Tailoring Bond Dissociation in Gas-Phase Biomolecules by Low-Energy Electrons

Gas-phase dissociative electron attachment (DEA) to N-methylformamide (NMF, HC(=O)NHCH3), measured with a locally designed and constructed, and recently optimized, high vacuum chamber, revealed site-selectivity in the DEA process leading to the formation of dehydrogenated, closed-shell anions. Based on results from theoretical modeling and experimental isotopic studies, we were able to determine the precise reaction pathways. The dominant fragmentations involved the formation of CN¯ and OCN¯, which are produced from electron capture by the π antibonding C=O orbital coupled with dissociation of the N-CH3 bond and formation of a C=N bond. Our studies contribute to the ongoing search for understanding and evaluation of biological effects involving low-energy electrons.

Morphology-dependent Oxidation on Semiconductor Surfaces

Interest in passivation of semiconductor nanostructures to improve fast optoelectronics and enhance solar cell efficiency is rapidly growing.
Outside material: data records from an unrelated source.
(** * fighting-tomatoes: the two helper scripts

    [packages/backend/check-fights.py] reads a JSON payload from standard
    input and prints a status report; [extract_context.py] copies a list of
    project files into a staging directory.  Both are embedded below as
    Rocq functions and their documented behaviour is proved about those
    functions. *)

From Stdlib Require Import Ascii String ZArith.
From stdpp Require Import base option list strings pretty gmap.

Open Scope string_scope.
Set Warnings "-register-all".

(** ** Python values and exceptions shared by both scripts *)

(** A value as [json.load] builds it.  A [str] is a [string] whose
    characters stand for code points; a [float] is kept as the text Python's
    [repr] gives it, which identifies the float; a [dict] keeps its items in
    insertion order, with distinct keys. *)
Inductive value :=
  | VNone
  | VBool (b : bool)
  | VInt (n : Z)
  | VFloat (repr : string)
  | VStr (s : string)
  | VList (xs : list value)
  | VDict (items : list (string * value)).

Inductive exn :=
  | JSONDecodeError
  | KeyError (key : string)
  | TypeError
  | ValueError
  | OSError
  | RecursionError.

(** An uncaught exception ends the interpreter with status 1. *)
Definition exit_status (raised : option exn) : Z :=
  match raised with None => 0 | Some _ => 1 end.

(** Evaluation of an expression: its value, or the exception it raises. *)
Definition raise {A} (e : exn) : exn + A := inl e.

#[global] Instance eval_ret : MRet (sum exn) := λ A a, inr a.
#[global] Instance eval_bind : MBind (sum exn) := λ A B f m,
  match m with inl e => inl e | inr a => f a end.

(** Execution of statements: the lines printed so far are threaded through,
    and survive an exception.  Each element of the output is the text of one
    [print] call. *)
Definition script (A : Type) : Type := list string → list string * (exn + A).

#[global] Instance script_ret : MRet script := λ A a out, (out, inr a).
#[global] Instance script_bind : MBind script := λ A B f m out,
  match m out with
  | (out', inl e) => (out', inl e)
  | (out', inr a) => f a out'
  end.

Definition eval {A} (r : exn + A) : script A := λ out, (out, r).
Definition print (s : string) : script unit := λ out, ((out ++ [s])%list, inr tt).

Fixpoint for_each {A} (body : A → script unit) (xs : list A) : script unit :=
  match xs with
  | [] => mret tt
  | x :: rest => body x ;; for_each body rest
  end.

(** What the operating system sees of a finished process. *)
Record outcome := Outcome { stdout : list string; raised : option exn }.

Definition run_script (m : script unit) : outcome :=
  match m [] with
  | (out, inl e) => Outcome out (Some e)
  | (out, inr _) => Outcome out None
  end.

Module CheckFights.

(** *** Built-in operations the script applies to decoded values *)

Fixpoint assoc (k : string) (items : list (string * value)) : option value :=
  match items with
  | [] => None
  | (k', v) :: rest => if String.eqb k k' then Some v else assoc k rest
  end.

(** [v[k]] for a string key [k]. *)
Definition subscript (v : value) (k : string) : exn + value :=
  match v with
  | VDict items =>
      match assoc k items with Some x => mret x | None => raise (KeyError k) end
  | _ => raise TypeError
  end.

(** [bool(v)]. *)
Definition truthy (v : value) : bool :=
  match v with
  | VNone => false
  | VBool b => b
  | VInt n => negb (n =? 0)%Z
  | VFloat r => negb (String.eqb r "0.0" || String.eqb r "-0.0")
  | VStr s => negb (String.eqb s EmptyString)
  | VList xs => match xs with [] => false | _ => true end
  | VDict items => match items with [] => false | _ => true end
  end.

(** [len(v)]. *)
Definition len (v : value) : exn + nat :=
  match v with
  | VList xs => mret (length xs)
  | VDict items => mret (length items)
  | VStr s => mret (String.length s)
  | _ => raise TypeError
  end.

Fixpoint chars (s : string) : list value :=
  match s with
  | EmptyString => []
  | String c rest => VStr (String c EmptyString) :: chars rest
  end.

(** The elements [for f in v] runs over. *)
Definition iter (v : value) : exn + list value :=
  match v with
  | VList xs => mret xs
  | VDict items => mret (map (λ kv, VStr kv.1) items)
  | VStr s => mret (chars s)
  | _ => raise TypeError
  end.

(** [v[:n]].  A dict cannot be sliced: the lookup of the slice object
    fails (as a [TypeError] up to Python 3.11). *)
Definition slice_to (n : nat) (v : value) : exn + value :=
  match v with
  | VList xs => mret (VList (take n xs))
  | VStr s => mret (VStr (String.substring 0 (Nat.min n (String.length s)) s))
  | _ => raise TypeError
  end.

(** *** Text of a value inside an f-string *)

Definition backslash : ascii := ascii_of_N 92.
Definition dquote : ascii := ascii_of_N 34.
Definition squote : ascii := ascii_of_N 39.
Definition newline : string := String (ascii_of_N 10) EmptyString.

Definition hex_digit (n : N) : ascii :=
  match n with
  | 0 => "0" | 1 => "1" | 2 => "2" | 3 => "3" | 4 => "4" | 5 => "5"
  | 6 => "6" | 7 => "7" | 8 => "8" | 9 => "9" | 10 => "a" | 11 => "b"
  | 12 => "c" | 13 => "d" | 14 => "e" | _ => "f"
  end%N%char.

Definition printable (n : N) : bool :=
  (32 <=? n)%N && negb (n =? 127)%N
  && negb ((128 <=? n)%N && (n <=? 160)%N) && negb (n =? 173)%N.

(** One character of [repr(s)], for the quote character [q] in use. *)
Definition repr_char (q c : ascii) : string :=
  let n := N_of_ascii c in
  if Ascii.eqb c q || Ascii.eqb c backslash
  then String backslash (String c EmptyString)
  else if (n =? 9)%N then String backslash "t"
  else if (n =? 10)%N then String backslash "n"
  else if (n =? 13)%N then String backslash "r"
  else if printable n then String c EmptyString
  else String backslash (String "x"%char
         (String (hex_digit (n / 16)) (String (hex_digit (n mod 16)) EmptyString))).

Fixpoint occurs (c : ascii) (s : string) : bool :=
  match s with
  | EmptyString => false
  | String c' rest => Ascii.eqb c c' || occurs c rest
  end.

Fixpoint repr_chars (q : ascii) (s : string) : string :=
  match s with
  | EmptyString => EmptyString
  | String c rest => repr_char q c +:+ repr_chars q rest
  end.

(** [repr(s)] of a str: single quotes, unless the text has a single quote
    and no double quote. *)
Definition repr_str (s : string) : string :=
  let q := if occurs squote s && negb (occurs dquote s) then dquote else squote in
  String q (repr_chars q s) +:+ String q EmptyString.

Fixpoint join (sep : string) (parts : list string) : string :=
  match parts with
  | [] => EmptyString
  | [p] => p
  | p :: rest => p +:+ sep +:+ join sep rest
  end.

Fixpoint py_repr (v : value) : string :=
  match v with
  | VNone => "None"
  | VBool true => "True"
  | VBool false => "False"
  | VInt n => pretty n
  | VFloat r => r
  | VStr s => repr_str s
  | VList xs => "[" +:+ join ", " (map py_repr xs) +:+ "]"
  | VDict items =>
      "{" +:+ join ", " (map (λ kv, repr_str kv.1 +:+ ": " +:+ py_repr kv.2) items)
      +:+ "}"
  end.

(** [format(v, '')], the text an f-string field [{v}] contributes. *)
Definition py_str (v : value) : string :=
  match v with
  | VStr s => s
  | _ => py_repr v
  end.

(** *** The script *)

(** [[f for f in xs if cond(f)]]: the condition is evaluated element by
    element, and the first exception ends the comprehension. *)
Fixpoint comprehension (cond : value → exn + bool) (xs : list value)
  : exn + list value :=
  match xs with
  | [] => mret []
  | f :: rest =>
      c ← cond f;
      kept ← comprehension cond rest;
      mret (if c : bool then f :: kept else kept)
  end.

Definition has_started (f : value) : exn + bool :=
  v ← subscript f "hasStarted"; mret (truthy v).

Definition is_complete (f : value) : exn + bool :=
  v ← subscript f "isComplete"; mret (truthy v).

(** [f['hasStarted'] and not f['isComplete']]: [and] looks at its second
    operand only when the first is truthy. *)
Definition is_live (f : value) : exn + bool :=
  s ← subscript f "hasStarted";
  if truthy s then c ← subscript f "isComplete"; mret (negb (truthy c))
  else mret false.

Definition count (cond : value → exn + bool) (fights : value) : exn + nat :=
  xs ← iter fights; kept ← comprehension cond xs; mret (length kept).

(** The f-string of the last line; its fields are evaluated left to right. *)
Definition fight_line (f : value) : exn + string :=
  f1 ← subscript f "fighter1"; a ← subscript f1 "firstName";
  f1 ← subscript f "fighter1"; b ← subscript f1 "lastName";
  f2 ← subscript f "fighter2"; c ← subscript f2 "firstName";
  f2 ← subscript f "fighter2"; d ← subscript f2 "lastName";
  s ← subscript f "hasStarted";
  e ← subscript f "isComplete";
  mret ("  " +:+ py_str a +:+ " " +:+ py_str b +:+ " vs " +:+ py_str c
        +:+ " " +:+ py_str d +:+ ": hasStarted=" +:+ py_str s
        +:+ ", complete=" +:+ py_str e).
We have focused recently on developing a fundamental understanding of the surface interaction between III-V semiconductors and common gaseous molecules such as oxygen, water vapor, and other small compounds. Interfacial chemistry is monitored in real time and under conditions close to ambient using near-ambient pressure X-ray photoelectron spectroscopy. Oxygen interaction with the GaAs surface was shown to be a dynamic oxidation processes, which involved the formation of gallium oxides (i.e., Ga2O and Ga2O3) with increased O2 pressure and/or temperature, as well as arsenic oxides. The latter mainly followed an increase of temperature. The level of total oxidation was demonstrated to strongly depend on the morphology of the GaAs sample, being distinctly higher in an ensemble of GaAs nanowires compared to a simple planar crystalline surface.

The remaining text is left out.